Records shown:
(** What [update_from_remote] does to a child with local state. *)
Lemma update_local_child env s ino dir st children writing name child cst remote :
  sb_inv prefix s → tracked_dir s ino dir st children writing → valid_name_str name = true →
  children !! name = Some child → sb_heap s !! in_loc child = Some (child, cst) →
  is_deleted cst = false → st_write_status cst ≠ Remote ∨ is_Some (st_pending_upload_hook cst) →
  (remote = None → in_ino child ∈ writing) →
  ∃ s' l, run env (update_from_remote prefix cfg ino name remote) s = (s', Ok l) ∧
    match remote with
    | None =>
        lu_inode l = child ∧ lu_stat l = InodeStat_update_validity (st_stat cst) (sb_now s) (ttl_for cfg (Inode_kind child)) ∧
        sb_heap s' !! in_loc child = Some (child, st_with_stat cst (lu_stat l))
    | Some r =>
        match rl_kind r with
        | File => lu_inode l = child ∧ lu_stat l = st_stat cst ∧ sb_heap s' !! in_loc child = Some (child, cst)
        | Directory =>
            if bool_decide (Inode_kind child = Directory ∧ stat_etag (st_stat cst) = stat_etag (rl_stat r)) then
              lu_inode l = child ∧ lu_write_status l = Remote ∧
              sb_heap s' !! in_loc child = Some (child, st_with_status (st_with_stat cst (rl_stat r)) Remote) ∧
              ∃ st', sb_heap s' !! in_loc dir = Some (dir, st') ∧
                st_kind_data st' = DirectoryData children (writing ∖ {[ in_ino child ]}) false
            else in_ino (lu_inode l) = sb_next_ino s ∧ Inode_kind (lu_inode l) = Directory
        end
    end.
Proof.
  intros Hinv Hdir Hname Hch Hcst Hcd Hl Hw.
  assert (has_local_state cst = true) as Hlocal by by apply has_local_state_spec.
  rewrite (run_update_from_remote env s ino dir st children writing name remote Hinv Hdir).
  destruct (tracked_dir_facts _ _ _ _ _ _ Hinv Hdir) as (Hino & Hkind & Hvd & Hget & Hchok). destruct Hdir as (_ & Hst & Hk).
  destruct (negative_cache_same name ino remote s) as (Hh & Hi & Hn & Hnow). set (s1 := update_negative_cache cfg ino name remote s) in *.
  assert (sb_inv prefix s1) as Hinv1 by by apply (sb_inv_same prefix s). assert (valid_inode s child) as Hvc by by exists cst.
  pose proof (child_ok_ne prefix _ _ _ _ Hinv Hvd (Hchok _ _ Hch)) as Hne.
  assert (get_inode_state s1 child = Ok cst) as Hcget by (unfold get_inode_state; by rewrite Hh, Hcst, Hcd).
  assert (get_inode_state s1 dir = Ok st) as Hget1 by by rewrite (get_inode_state_same s).
  assert (valid_inode s1 child) as Hvc1 by (exists cst; by rewrite Hh). assert (valid_inode s1 dir) as Hvd1 by (exists st; by rewrite Hh).
  assert (try_update_fast_path dir name remote s1 = (s1, Ok None)) as ->.
  { unfold try_update_fast_path, children_of. rewrite Hget1. simpl. rewrite Hk. simpl. rewrite Hch.
    destruct remote as [r|]; [|done]. rewrite Hcget. simpl. by rewrite Hlocal, andb_false_r. }
  unfold update_slow_path, children_of. rewrite Hget1. simpl. rewrite Hk. simpl. rewrite Hch. destruct remote as [r|].
  2: { rewrite bool_decide_eq_true_2 by auto. rewrite Hcget. simpl. rewrite Hnow. eexists _, _. split; [done|]. simpl.
       split; [done|]. split; [done|]. by apply (set_inode_state_lookup s1). }
  rewrite Hcget. simpl. rewrite Hlocal. destruct (rl_kind r) eqn:Hrk; simpl.
  { eexists _, _. split; [done|]. simpl. split; [done|]. split; [done|]. by rewrite Hh. }
  rewrite andb_true_r. rewrite (bool_decide_ext (Inode_kind child = Directory ∧ _) (Directory = Inode_kind child ∧ stat_etag (st_stat cst) = stat_etag (rl_stat r)))
    by naive_solver. rewrite bool_decide_and.
  case_if Hsame; simpl.
  - eexists _, _. split; [done|]. split; [done|]. split; [done|].
    set (s2 := set_inode_state s1 child (st_with_status (st_with_stat cst (rl_stat r)) Remote)). split.
    + rewrite set_inode_state_lookup_ne by done. by apply (set_inode_state_lookup s1).
    + eexists. split; [by apply (set_inode_state_lookup s2), set_state_valid|done].
  - destruct (create_inode_locked_ok prefix s1 dir st name Directory (InodeState_new (rl_stat r) Directory Remote) false)
      as (s2 & i & -> & _ & _ & Hnc & Hino2 & Hk2 & _); try done.
    + by rewrite Hh.
    + unfold is_deleted. by rewrite Hk.
    + simpl. eexists _, _. split; [done|]. simpl. by rewrite Hino2, Hk2, Hn.
Qed.

(** C5. Local changes are never lost to what S3 answers.  For a child that is new, open
    for writing, being renamed or waiting for its upload: when S3 reports a file, or
    reports nothing while the child is among those being written, the lookup returns the
    child itself, with its size and ETag unchanged (only the expiry is renewed, and not
    at all when S3 has a file); when S3 reports a directory, a local directory becomes a remote one in place and is no longer
    among the children being written, and a local file is shadowed by a new directory inode. *)
Theorem local_state_shadows_remote env s ino dir st children writing name child cst remote :
  sb_inv prefix s → tracked_dir s ino dir st children writing → valid_name_str name = true →
  children !! name = Some child → sb_heap s !! in_loc child = Some (child, cst) →
  is_deleted cst = false → st_write_status cst ≠ Remote ∨ is_Some (st_pending_upload_hook cst) →
  (remote = None → in_ino child ∈ writing) →
  ∃ s' l, run env (update_from_remote prefix cfg ino name remote) s = (s', Ok l) ∧
    match remote with
    | None =>
        lu_inode l = child ∧ lu_stat l = InodeStat_update_validity (st_stat cst) (sb_now s) (ttl_for cfg (Inode_kind child)) ∧
        sb_heap s' !! in_loc child = Some (child, st_with_stat cst (lu_stat l))
    | Some r =>
        match rl_kind r with
        | File => lu_inode l = child ∧ lu_stat l = st_stat cst ∧ sb_heap s' !! in_loc child = Some (child, cst)
        | Directory =>
            if bool_decide (Inode_kind child = Directory ∧ stat_etag (st_stat cst) = stat_etag (rl_stat r)) then
              lu_inode l = child ∧ lu_write_status l = Remote ∧
              sb_heap s' !! in_loc child = Some (child, st_with_status (st_with_stat cst (rl_stat r)) Remote) ∧
              ∃ st', sb_heap s' !! in_loc dir = Some (dir, st') ∧
                st_kind_data st' = DirectoryData children (writing ∖ {[ in_ino child ]}) false
            else in_ino (lu_inode l) = sb_next_ino s ∧ Inode_kind (lu_inode l) = Directory
        end
    end.
Proof. apply update_local_child. Qed.

(** ** Creating *)

Lemma create_inode_locked_children s s' parent pst name kind state is_new i ch w :
  sb_heap s !! in_loc parent = Some (parent, pst) → st_kind_data pst = DirectoryData ch w false → ch !! name = None →
  create_inode_locked prefix parent pst name kind state is_new s = (s', Ok i) → in_loc i ≠ in_loc parent →
  sb_heap s' !! in_loc parent =
    Some (parent, st_with_kind_data pst (DirectoryData (<[name := i]> ch) (if is_new then {[ in_ino i ]} ∪ w else w) false)).
Proof.
  intros Hp Hk Hch Hc Hne. unfold create_inode_locked in Hc. rewrite Hk, Hch in Hc.
  destruct (ValidKey_new_child _ _ _); simpl in Hc; [|done|done]. injection Hc as <- <-.
  apply (set_inode_state_lookup (sb_with_heap _ _)). exists pst. simpl. rewrite lookup_insert_ne; [done|]. exact Hne.
Qed.

Lemma run_remember env s i :
  run env (remember i) s = (sb_with_inodes s (increase_lookup_count (sb_inodes s) i), Ok tt).
Proof. unfold remember. by rewrite run_atomic. Qed.

Lemma create_locked_spec s ino dir st ch w name kind :
  sb_inv prefix s → tracked_dir s ino dir st ch w → ch !! name = None → valid_name_str name = true →
  ∃ s1 i st' stat, create_locked prefix cfg mount_time dir name kind s = (s1, Ok (Lookup_new i stat, i)) ∧ sb_inv prefix s1 ∧
    tracked_dir s1 ino dir st' (<[name := i]> ch) ({[ in_ino i ]} ∪ w) ∧
    sb_heap s1 !! in_loc i = Some (i, InodeState_new stat kind LocalUnopened) ∧
    in_ino i = sb_next_ino s ∧ Inode_kind i = kind ∧ stat_size stat = 0 ∧
    stat_expiry stat = Expiry_from_now (sb_now s) (ttl_for cfg kind) ∧ sb_negative_cache s1 = sb_negative_cache s ∧
    sb_inodes s1 = sb_inodes s ∧ sb_inodes s !! in_ino i = None.
Proof.
  intros Hinv Hdir Hch Hname. destruct (tracked_dir_facts _ _ _ _ _ _ Hinv Hdir) as (Hino & Hkind & Hvd & Hget & _).
  destruct Hdir as ([n Hin] & Hst & Hk). unfold create_locked. rewrite Hget. simpl. rewrite Hk, Hch.
  set (stat := match kind with File => _ | Directory => _ end).
  destruct (create_inode_locked_ok prefix s dir st name kind (InodeState_new stat kind LocalUnopened) true)
    as (s1 & i & Hc & Hinv1 & _ & _ & Hi & Hik & _ & Hlne & Hist & _ & Hmap & _); try done.
  { unfold is_deleted. by rewrite Hk. }
  pose proof (create_inode_locked_children _ _ _ _ _ _ _ _ _ _ _ Hst Hk Hch Hc Hlne) as Hp1. rewrite Hc. simpl.
  assert (sb_negative_cache s1 = sb_negative_cache s) as Hneg.
  { rewrite <-(create_inode_locked_negative s dir st name kind (InodeState_new stat kind LocalUnopened) true). by rewrite Hc. }
  eexists s1, i, _, stat. ands; [done|done| |done|done|done|by destruct kind|by destruct kind|done|done|].
  - split; [exists n; by rewrite Hmap|]. split; [exact Hp1|done].
  - destruct (sb_inodes s !! in_ino i) as [[j m]|] eqn:Hj; [|done]. apply (inv_map _ _ Hinv) in Hj as (Hvj & Hji & _).
    destruct (valid_inode_bounds prefix s j Hinv Hvj). lia.
Qed.
Lemma finish_on_error_throws {A} ino e (x : InodeError + A) :
  may_return (attempt (_ ← finish_on_error prefix cfg ino fh; Throw e)) x → x = inl e.
Proof.
  intros [(e' & H & ->)|(_ & _ & ->)]%may_return_attempt_bind; [|done]. unfold finish_on_error in H.
  apply may_return_attempt_bind in H as [(e2 & H & _)|(? & _ & [=])]. by apply attempt_never_throws in H.
Qed.
Lemma complete_upload_fails ino key request e x :
  atomic_complete request = Err e → may_return (attempt (complete_upload prefix cfg ino key request fh)) x → x = inl (upload_error e key).
Proof. unfold complete_upload. intros ->. apply finish_on_error_throws. Qed.
Lemma commit_append_fails request key e x :
  append_complete request = Err e → may_return (attempt (commit_append request key)) x → x = inl (upload_error e key).
Proof. unfold commit_append. by intros ->. Qed.
Lemma complete_append_fails ino key request etag e x :
  append_complete request = Err e → may_return (attempt (complete_append prefix cfg ino key request etag fh)) x → x = inl (upload_error e key).
Proof.
  intros He. unfold complete_append. intros [(e' & H & ->)|(r & Hr & H)]%may_return_attempt_bind; [by apply attempt_never_throws in H|].
  assert (r = inl (upload_error e key)) as ->; [|by apply finish_on_error_throws in H].
  unfold commit_append in Hr. rewrite He in Hr. by simplify_eq/=.
Qed.

(** A failed upload leaves the state [Failed], and a failed upload in a hook the state [Completed]. *)
Lemma failed_step n u op e u1 r : upload_fails u op = Some e → may_return (op_step n u op) (u1, r) →
  r = inl (failure_error op e) ∧ u1 = if bool_decide (op = HPending) then Completed else Failed (errno (failure_error op e)).
Proof.
  assert (∀ A (o : outcome UploadError A), match o with Err e => Some e | _ => None end = Some e → o = Err e) as Herr by (intros A [| |]; simpl; congruence).
  destruct u as [request etag count|request| |code]; [| |by destruct op..]; destruct op as [offset data| |pid hook|]; cbn [upload_fails op_step failure_error].
  - intros He%Herr ([u2 r2] & H & [= -> ->])%may_return_bind. unfold UploadState_write in H. destruct (append_write _ _ _) as [request' o]. simpl in He. subst o.
    apply may_return_bind in H as (? & _ & [= -> ->]). done.
  - intros He%Herr (x & H & Hr)%may_return_bind. apply (commit_append_fails _ _ e) in H as ->; [|done]. by injection Hr as -> ->.
  - intros He%Herr. unfold UploadState_complete, UploadState_commit. destruct (_ || _).
    + intros ([u2 r2] & (x & H & Hr)%may_return_bind & H2)%may_return_bind. apply (commit_append_fails _ _ e) in H as ->; [|done]. by simplify_eq/=.
    + intros (x & H & Hr)%may_return_bind. apply (complete_append_fails _ _ _ _ e) in H as ->; [|done]. by injection Hr as -> ->.
  - intros He%Herr ([u2 r2] & H & [= -> ->])%may_return_bind. apply may_return_bind in H as (x & H & [= -> ->]).
    by apply (complete_append_fails _ _ _ _ e) in H as ->.
  - intros He%Herr ([u2 r2] & H & [= -> ->])%may_return_bind. unfold UploadState_write in H. destruct (atomic_write _ _ _) as [request' o]. simpl in He. subst o.
    apply may_return_bind in H as (? & _ & [= -> ->]). done.
  - intros He%Herr (x & H & Hr)%may_return_bind. apply (complete_upload_fails _ _ _ e) in H as ->; [|done]. by injection Hr as -> ->.
  - unfold keeps_open, UploadState_complete. destruct (atomic_size request =? 0); [done|]. destruct (are_from_same_process _ _); [|done]. simpl.
    intros He%Herr (x & H & Hr)%may_return_bind. apply (complete_upload_fails _ _ _ e) in H as ->; [|done]. by injection Hr as -> ->.
  - intros He%Herr ([u2 r2] & H & [= -> ->])%may_return_bind. apply may_return_bind in H as (x & H & [= -> ->]).
    by apply (complete_upload_fails _ _ _ e) in H as ->.
Qed.

(** What a handle answers once its upload has ended. *)
Definition ended_answer u (op : file_op) : Error + unit :=
  match u, op with
  | Completed, HWrite _ _ => inl (err EIO "upload already completed for key")
  | Failed _, HPending => inr tt
  | Failed code, _ => inl (err code "upload already aborted for key")
  | _, _ => inr tt
  end.
Definition ended u : Prop := match u with Completed | Failed _ => True | _ => False end.
Lemma ended_step n u op u1 r : ended u → may_return (op_step n u op) (u1, r) → u1 = u ∧ r = ended_answer u op.
Proof.
  destruct u as [| | |code]; [done..| |]; intros _; destruct op as [offset data| |pid hook|]; cbn [op_step].
  1, 4, 5, 8: intros ([u2 r2] & [= -> ->] & [= -> ->])%may_return_bind; done.
  all: by intros [= -> ->].
Qed.
Lemma ended_run u hist u1 last : ended u → handle_run u hist u1 last → u1 = u ∧ last = None ∧ Forall (λ '(op, r), r = ended_answer u op) hist.
Proof.
  intros Hu Hrun. induction Hrun as [|hist u1 last n op u2 r Hrun IH Hs]; [done|]. destruct IH as (-> & -> & Hall).
  apply ended_step in Hs as [-> ->]; [|done]. split; [done|]. split; [by destruct u, op|]. apply Forall_app. split; [done|by constructor].
Qed.

End traces.

(** ** The uploads of [Upload] and [AppendUpload] keep the laws

    Every request has its own view of the outside: the answers of S3, and what the background task and the other
    users of memory do meanwhile. *)

Section s3_uploader.
Context `{crc : Crc32c, env : IntegrityEnv, b64 : Base64, lib : ChecksumLib} {R : Type}.
Context (put_client : nat → PutObjectClient R) (append_client : nat → AppendClient) (limiter : nat → MemoryLimiter) (schedule : nat → list slot).
Context (bucket : string) (sse : ServerSideEncryption) (default_checksum_algorithm : option ChecksumAlgorithm) (buffer_size : Z).

Definition s3_uploader : FileUploader := {|
  AtomicUpload := nat * UploadRequest R;
  AppendUpload := nat * AppendUploadRequest;
  start_atomic_upload n key :=
    let! u := UploadRequest_new (client := put_client n) bucket (key_string key) sse default_checksum_algorithm in Ok (n, u);
  atomic_write '(n, u) offset data := let '(u, r) := UploadRequest_write (client := put_client n) u offset data in ((n, u), r);
  atomic_size '(n, u) := UploadRequest_size u;
  atomic_complete '(n, u) := UploadRequest_complete (client := put_client n) u;
  start_append_upload n key offset etag :=
    let! r := start_incremental_upload buffer_size sse default_checksum_algorithm (limiter n) bucket (key_string key) offset etag (schedule n) in
    Ok (n, r);
  append_write '(n, r) offset data := let '(r, res) := AppendUploadRequest_write (client := append_client n) r offset data in ((n, r), res);
  append_current_offset '(n, r) := current_offset r;
  append_complete '(n, r) := (AppendUploadRequest_complete (client := append_client n) r).2;
|}.

Context (version : ETag → bytes) `{!Crc32cLaws, Hput : !∀ n, PutObjectLaws (client := put_client n) version, Happend : !∀ n, AppendLaws (H := append_client n) version}.
Context (validated : is_integrity_validation_disabled = false) (buffer_size_ok : 0 < buffer_size < u64_modulus).
Set Default Proof Using "Type*".

#[export] Instance s3_uploader_laws : FileUploaderLaws (H0 := s3_uploader) version.
Proof.
  refine {| atomic_written := (λ '(_, u) w, up_hasher u = w ∧ up_next_request_offset u = zlen w) : @AtomicUpload s3_uploader → bytes → Prop;
    append_written := (λ '(_, r) o e w, rinv version r w ∧ aqp_initial_offset (aq_params (ar_upload_queue r)) = o ∧
      aqp_initial_etag (aq_params (ar_upload_queue r)) = e) : @AppendUpload s3_uploader → Z → option ETag → bytes → Prop |}.
  - intros n key [m u]. simpl. intros Hn. inv_outcome. unfold UploadRequest_new in *. case_match; [|done]. inv_outcome. by destruct x as [??]; simplify_eq/=.
  - by intros [n u] w [_ <-].
  - intros [n u] w offset data [n' u'] len [Hh Ho] Hlen Hw. simpl in Hw. destruct (UploadRequest_write u offset data) as [u1 r1] eqn:He.
    rewrite zlen_app in Hlen. pose proof (zlen_nonneg w). injection Hw as <- <- ->. apply write_accepted in He as (_ & Hh' & Ho' & ->); [|lia..].
    rewrite Hh', Ho', Hh, Ho, zlen_app. by ands.
  - intros [n u] w result [Hh Ho] Hc Hv. simpl in Hc. by apply (completed_upload (client := put_client n) version u w result).
  - intros n key offset etag [m r]. simpl. intros Hs H0 Hlim. inv_outcome. unfold start_incremental_upload in *. case_match; [|done]. simplify_eq/=.
    match goal with H : AppendUploadRequest_new _ _ _ _ = Ok _ |- _ => apply (rinv_new (client := append_client m) version) in H as (? & -> & _) end; [by ands|done|simpl; lia..].
  - intros [n r] o e w (Hr & <- & _). simpl. apply (rinv_offset _ _ _ Hr).
  - intros [n r] o e w offset data [n' r'] len (Hr & <- & <-) Hlim Hw. simpl in Hw.
    destruct (AppendUploadRequest_write r offset data) as [r1 res1] eqn:He. injection Hw as <- <- ->.
    apply (write_spec (client := append_client n) version r w) in He as [(_ & Hp & _) (? & _ & ->)]; [|done..]. rewrite Hp. by ands.
  - intros [n r] o e w result (Hr & <- & <-). simpl. destruct (AppendUploadRequest_complete r) as [r1 res1] eqn:He. simpl. intros ->.
    apply (complete_spec (client := append_client n) version r w) in He as [_ Hc]; [|done]. destruct result; [done|]. by destruct Hc as (? & _ & ?).
Qed.
End s3_uploader.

Task statement: The listing above holds a line with "atomic_complete '(n, u)" and a line with "aqp_initial_etag (aq_params (ar_upload_queue". Print the stretch from the first through the second, exactly and alone.

Task answer:
  atomic_complete '(n, u) := UploadRequest_complete (client := put_client n) u;
  start_append_upload n key offset etag :=
    let! r := start_incremental_upload buffer_size sse default_checksum_algorithm (limiter n) bucket (key_string key) offset etag (schedule n) in
    Ok (n, r);
  append_write '(n, r) offset data := let '(r, res) := AppendUploadRequest_write (client := append_client n) r offset data in ((n, r), res);
  append_current_offset '(n, r) := current_offset r;
  append_complete '(n, r) := (AppendUploadRequest_complete (client := append_client n) r).2;
|}.

Context (version : ETag → bytes) `{!Crc32cLaws, Hput : !∀ n, PutObjectLaws (client := put_client n) version, Happend : !∀ n, AppendLaws (H := append_client n) version}.
Context (validated : is_integrity_validation_disabled = false) (buffer_size_ok : 0 < buffer_size < u64_modulus).
Set Default Proof Using "Type*".

#[export] Instance s3_uploader_laws : FileUploaderLaws (H0 := s3_uploader) version.
Proof.
  refine {| atomic_written := (λ '(_, u) w, up_hasher u = w ∧ up_next_request_offset u = zlen w) : @AtomicUpload s3_uploader → bytes → Prop;
    append_written := (λ '(_, r) o e w, rinv version r w ∧ aqp_initial_offset (aq_params (ar_upload_queue r)) = o ∧
      aqp_initial_etag (aq_params (ar_upload_queue r)) = e) : @AppendUpload s3_uploader → Z → option ETag → bytes → Prop |}.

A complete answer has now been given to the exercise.